O presidente dos Estados Unidos, Donald Trump, fez nesta terça-feira (4) seu primeiro discurso do novo mandato no Congresso, sob aplausos de republicanos e protestos de democratas.
Em uma fala de 1 hora e 40 minutos, Trump destacou medidas adotadas nas primeiras semanas de governo, incluindo o avanço das deportações, a saída da OMS, a revogação de regulações ambientais e a mudança do nome do Golfo do México para Golfo da América. Ele também anunciou novas tarifas de importação e defendeu investimentos na indústria naval dos EUA.
O republicano tentou ainda aliviar tensões com Volodymyr Zelensky, citando uma carta do líder ucraniano sobre negociações para exploração de minerais raros. O aceno veio após o bate-boca entre os dois na última sexta-feira (28).
O discurso foi marcado por um tom combativo. Trump chamou Joe Biden de “pior presidente da história dos EUA” e atacou figuras do Partido Democrata, como Elizabeth Warren e Stacey Abrams.
O presidente retomou promessas polêmicas, como reassumir o controle do Canal do Panamá e anexar a Groenlândia. Também criticou as políticas de diversidade implementadas por governos anteriores.
“Nós acabamos com a tirania da chamada política de diversidade, equidade e inclusão de todo o governo federal. Nosso país não será mais ‘woke’ “, declarou.
O ambiente no Capitólio ficou tenso. O deputado democrata Al Green, do Texas, foi expulso do plenário após gritar contra Trump.
Trump elogiou Elon Musk, que estava presente no Congresso, e agradeceu seu trabalho à frente do Departamento de Eficiência Governamental (DOGE). Sob comando do bilionário, a pasta reduziu funcionários federais e desmantelou agências governamentais, levantando questionamentos na Justiça.
O republicano ainda fez um aceno à exploração espacial:
“Vamos colocar a bandeira americana em Marte”, disse, sem detalhar planos concretos.
A política comercial protecionista também foi tema do discurso. Trump acusou países de explorarem os EUA com tarifas injustas e anunciou novas taxações a partir de abril.
“Nós fomos roubados por décadas por todos os países da face da Terra, e não vamos deixar isso acontecer mais.”
O Brasil foi citado diretamente como um dos que adotam práticas comerciais desleais.
“Em média, a União Europeia, China, Brasil, Índia, México, Canadá e inúmeras outras nações nos cobram tarifas muito mais altas do que cobramos deles, o que é extremamente injusto.”

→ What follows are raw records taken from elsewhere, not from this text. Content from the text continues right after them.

Lemma result_rel_refl {A : Type} (r : result A) : result_rel eq r r.
Proof. destruct r; reflexivity. Qed.

Lemma sim_ret {A : Type} (R : A -> A -> Prop) (a a' : A) :
  R a a' -> sim ms R (ret a) (ret a').
Proof. intros H d. split; [reflexivity | exact H]. Qed.

Lemma sim_lift {A : Type} (r : result A) : sim ms eq (lift r) (lift r).
Proof. intro d. split; [reflexivity | apply result_rel_refl]. Qed.

Lemma sim_bind {A B : Type} (R : A -> A -> Prop) (R' : B -> B -> Prop)
  (c c' : cmd A) (k k' : A -> cmd B) :
  sim ms R c c' ->
  (forall a a', R a a' -> sim ms R' (k a) (k' a')) ->
  sim ms R' (cbind c k) (cbind c' k').
Proof.
  intros Hc Hk d. unfold cbind. destruct (Hc d) as [Hd Hr].
  destruct (c d) as [d1 r], (c' (embed ms d)) as [d1' r'].
  cbn [fst snd] in Hd, Hr. subst d1'.
  destruct r as [a|e], r' as [a'|e']; cbn in Hr; try contradiction.
  - now apply Hk.
  - subst e'. split; reflexivity.
Qed.

Lemma sim_update_object (o : nat) (f f' : object_t -> object_t) :
  (forall x, shift_object (List.length ms) (f x)
             = f' (shift_object (List.length ms) x)) ->
  sim ms eq (update_object o f) (update_object o f').
Proof.
  intros H d. split; [|reflexivity].
  unfold update_object, embed. cbn. now rewrite (list_update_map _ f f').
Qed.

Lemma sim_new_object (nm : string) (t : object_type) (loc : vec3) :
  sim ms eq (new_object single nm t loc) (new_object single nm t loc).
Proof.
  intro d. unfold new_object, embed. cbn. rewrite map_app, length_map.
  split; reflexivity.
Qed.

Lemma sim_objects_new (nm : string) :
  sim ms eq (objects_new nm) (objects_new nm).
Proof.
  intro d. unfold objects_new, embed. cbn. rewrite map_app, length_map.
  split; reflexivity.
Qed.

Lemma sim_materials_new (nm : string) :
  sim ms (shifted ms) (materials_new nm) (materials_new nm).
Proof.
  intro d. unfold materials_new, embed, shifted. cbn.
  rewrite length_app, app_assoc. split; reflexivity.
Qed.

Lemma sim_objects_get (nm : string) :
  sim ms eq (objects_get nm) (objects_get nm).
Proof.
  intro d. unfold objects_get, embed. cbn. rewrite find_name_shift.
  split; reflexivity.
Qed.

Lemma sim_get_name (o : nat) : sim ms eq (get_name o) (get_name o).
Proof.
  intro d. unfold get_name, name_of, embed. cbn. rewrite nth_error_map.
  split; [reflexivity|]. cbn. now destruct (nth_error (objects d) o).
Qed.

Lemma sim_get_default_value (m : nat) :
  sim ms eq (get_default_value m) (get_default_value (List.length ms + m)).
Proof.
  intro d. unfold get_default_value, embed. cbn. rewrite nth_error_app_r.
  split; reflexivity.
Qed.

Lemma sim_set_default_value (m : nat) (c : rgba) :
  sim ms eq (set_default_value single m c)
    (set_default_value single (List.length ms + m) c).
Proof.
  intro d. unfold set_default_value, update_material, embed. cbn.
  rewrite list_update_app_r. split; reflexivity.
Qed.

Lemma sim_materials_append (o m : nat) :
  sim ms eq (materials_append o m) (materials_append o (List.length ms + m)).
Proof.
  apply sim_update_object. intro x. unfold shift_object. cbn.
  now rewrite map_app.
Qed.

Lemma sim_set_name (o : nat) (nm : string) :
  sim ms eq (set_name o nm) (set_name o nm).
Proof. now apply sim_update_object. Qed.

Lemma sim_set_parent (o p : nat) : sim ms eq (set_parent o p) (set_parent o p).
Proof. now apply sim_update_object. Qed.

Lemma sim_set_scale (o : nat) (v : vec3) :
  sim ms eq (set_scale single o v) (set_scale single o v).
Proof. now apply sim_update_object. Qed.

Lemma sim_set_location (o : nat) (v : vec3) :
  sim ms eq (set_location single o v) (set_location single o v).
Proof. now apply sim_update_object. Qed.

Na segunda-feira (4), Trump já havia imposto uma taxa de importação de 25% para México e Canadá, com aplicação imediata. Agora, promete estender a política para todos os países.
“No dia 2 de abril, entram em vigor tarifas recíprocas, e qualquer tarifa que nos impuserem, nós também imporemos a eles… qualquer imposto que nos cobrarem, nós os taxaremos. Se usarem barreiras não monetárias para nos manter fora de seus mercados, então usaremos barreiras não monetárias para mantê-los fora do nosso mercado.”